Objective. This study assessed the species composition of mosquitoes collected from ovitraps in selected public schools of Metro Manila, Philippines.

Materials and Methods. Ovitraps were installed from November 2013 to February 2014, in purposively selected public elementary and high schools of Metro Manila. Ovitraps were installed inside classrooms and collected weekly and examined for mosquito eggs and larvae. Speciation was done once a month from November 2013 to February 2014. All positive paddles were immersed in water for larval emergence, reared to fourth instars and were identified using taxonomic keys.

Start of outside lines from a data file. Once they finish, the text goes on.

(** [Some suffix] when the address [h] reads [address/suffix]. *)
Definition suffix_under (address h : string) : option string :=
  match strip_prefix (list_ascii_of_string address ++ ["/"%char])
                     (list_ascii_of_string h) with
  | Some rest => Some (string_of_list_ascii rest)
  | None => None
  end.

(** The suffixes of the entries under [address], in directory order. *)
Definition suffixes_under (address : string) (es : list entry) : list string :=
  omap (fun e => match href e with
                 | Some h => suffix_under address h
                 | None => None
                 end) es.

(** No newline in [s]. *)
Definition single_line (s : string) : bool :=
  forallb (fun c => negb (Ascii.eqb c newline)) (list_ascii_of_string s).

(** No regular expression operator other than [.] in the address. *)
Definition plain_address (address : string) : bool :=
  forallb (fun c => negb (is_operator c)) (list_ascii_of_string address).

(** The pattern built from [address] matches nowhere in [h]. *)
Definition matches_nowhere (address h : string) : bool :=
  match finditer_group1 address h with
  | Some [] => true
  | _ => false
  end.

(** An entry the filter scan treats plainly: its address reads
    [address/suffix] with a one-line suffix, or the pattern does not
    occur in it at all. *)
Definition regular_entry (address : string) (e : entry) : Prop :=
  exists h, href e = Some h /\
    match suffix_under address h with
    | Some sfx => single_line sfx = true
    | None => matches_nowhere address h = true
    end.

(** *** Sessions *)

(** The command keeps the property [P] of the session, whatever its
    outcome. *)
Definition preserves {A} (P : Session -> Prop) (c : M (Session * World) A) : Prop :=
  forall st, P (fst st) -> P (fst (snd (c st))).

(** The level [logout] logs a response at. *)
Definition logout_level (r : response) : level :=
  if status_code r =? 204 then INFO else ERROR.

(** *** Rule fields and log options *)

(** The field holds a marker. *)
Definition in_marker_state (d : gmap string pyvalue) : bool :=
  RuleElement.is_none d || RuleElement.is_any d.

(** How many of the three forms (any, none, explicit list) are present. *)
Definition forms_active (f : field) (d : gmap string pyvalue) : nat :=
  (Nat.b2n (RuleElement.is_any d) + Nat.b2n (RuleElement.is_none d)
   + Nat.b2n (NestedDict.contains (typeof f) d))%nat.

(** The field holds an explicit list. *)
Definition holds_list (f : field) (d : gmap string pyvalue) : Prop :=
  exists l, d !! typeof f = Some (PList l).

(** [log_accounting_info_mode] is missing or a boolean, as documented. *)
Definition accounting_typed (d : gmap string pyvalue) : Prop :=
  d !! "log_accounting_info_mode" = None
  \/ exists b, d !! "log_accounting_info_mode" = Some (PBool b).

(** *** Floats *)

(** Spec side of version negotiation: a version identifier is a numeric
    string, a decimal numeral [[sign] digits [. digits]].  Its digits are
    read by the decimal numbers of the standard library
    ([DecimalString], [N.of_uint]), not by the code's [float]. *)
Fixpoint spec_integer_part (s : string) : string :=
  match s with
  | EmptyString => EmptyString
  | String c r =>
      if Ascii.eqb c "."%char then EmptyString
      else String c (spec_integer_part r)
  end.

Fixpoint spec_fraction_part (s : string) : string :=
  match s with
  | EmptyString => EmptyString
  | String c r =>
      if Ascii.eqb c "."%char then r else spec_fraction_part r
  end.

Definition spec_unsigned (s : string) : bool * string :=
  match s with
  | String c r => if Ascii.eqb c "-"%char then (true, r)
                  else if Ascii.eqb c "+"%char then (false, r)
                  else (false, s)
  | EmptyString => (false, s)
  end.

(** The numeral [v] as sign, numerator [n] and number [k] of fraction
    digits: it denotes [n / 10^k], negated under a minus sign. *)
Definition spec_version_number (v : string) : option (bool * N * nat) :=
  let '(sg, r) := spec_unsigned v in
  let ip := spec_integer_part r in
  let fp := spec_fraction_part r in
  match DecimalString.NilEmpty.uint_of_string (ip ++ fp) with
  | Some Decimal.Nil => None
  | Some u => Some (sg, N.of_uint u, String.length fp)
  | None => None
  end.

(** The binary64 nearest to [n / 10^k]: the IEEE 754 quotient, rounded
    to nearest even, of the integers [n] and [10^k]. *)
Definition spec_binary64 (sg : bool) (n : N) (k : nat) : spec_float :=
  match n with
  | N0 => S754_zero sg
  | Npos p =>
      SFdiv 53 1024 (S754_finite sg p 0)
            (S754_finite false (Nat.iter k (Pos.mul 10) 1%positive) 0)
  end.

(** The float a version identifier stands for. *)
Definition spec_version_float (v : string) : option spec_float :=
  match spec_version_number v with
  | Some (sg, n, k) => Some (spec_binary64 sg n k)
  | None => None
  end.

(** [v] is a decimal numeral. *)
Definition is_decimal (v : string) : bool :=
  match spec_version_number v with
  | Some _ => true
  | None => false
  end.

(** The float [f] is exactly the number [n / 10^k]. *)
Definition binary64_is (f : spec_float) (n : N) (k : nat) : bool :=
  match f with
  | S754_zero _ => (n =? 0)%N
  | S754_finite false m e =>
      Z.pos m * 2 ^ Z.max 0 e * 10 ^ Z.of_nat k
      =? Z.of_N n * 2 ^ Z.max 0 (- e)
  | _ => false
  end.

(** The characters of an unsigned decimal numeral. *)
Definition numeral_char (c : ascii) : bool :=
  match digit_of c with
  | Some _ => true
  | None => Ascii.eqb c "."%char
  end.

Results. A total of 1,482 ovitraps were installed in the selected public schools, and 18,325 larvae were collected from elementary schools, while 16,670 larvae were collected from high schools.The mean ovitrap index or infestation rate was 49.69% during the period of data collection. Mosquito larvae were identified as Aedes aegypti (88.94%) and Aedes albopictus (11.06%). Aedes aegypti and Aedes albopictus coexisted in some of the examined paddles. No significant differences were observed between the type of school and the presence of Aedes larvae. Significant differences were observed between total number of mosquito larvae and months of collection.

Conclusion. The presence of Aedes mosquitoes in schools evidently shows that continuous vector surveillance in schools is necessary as this information will help in the formulation of proactive vector control activities, thereby preventing the occurrence of mosquito-borne diseases.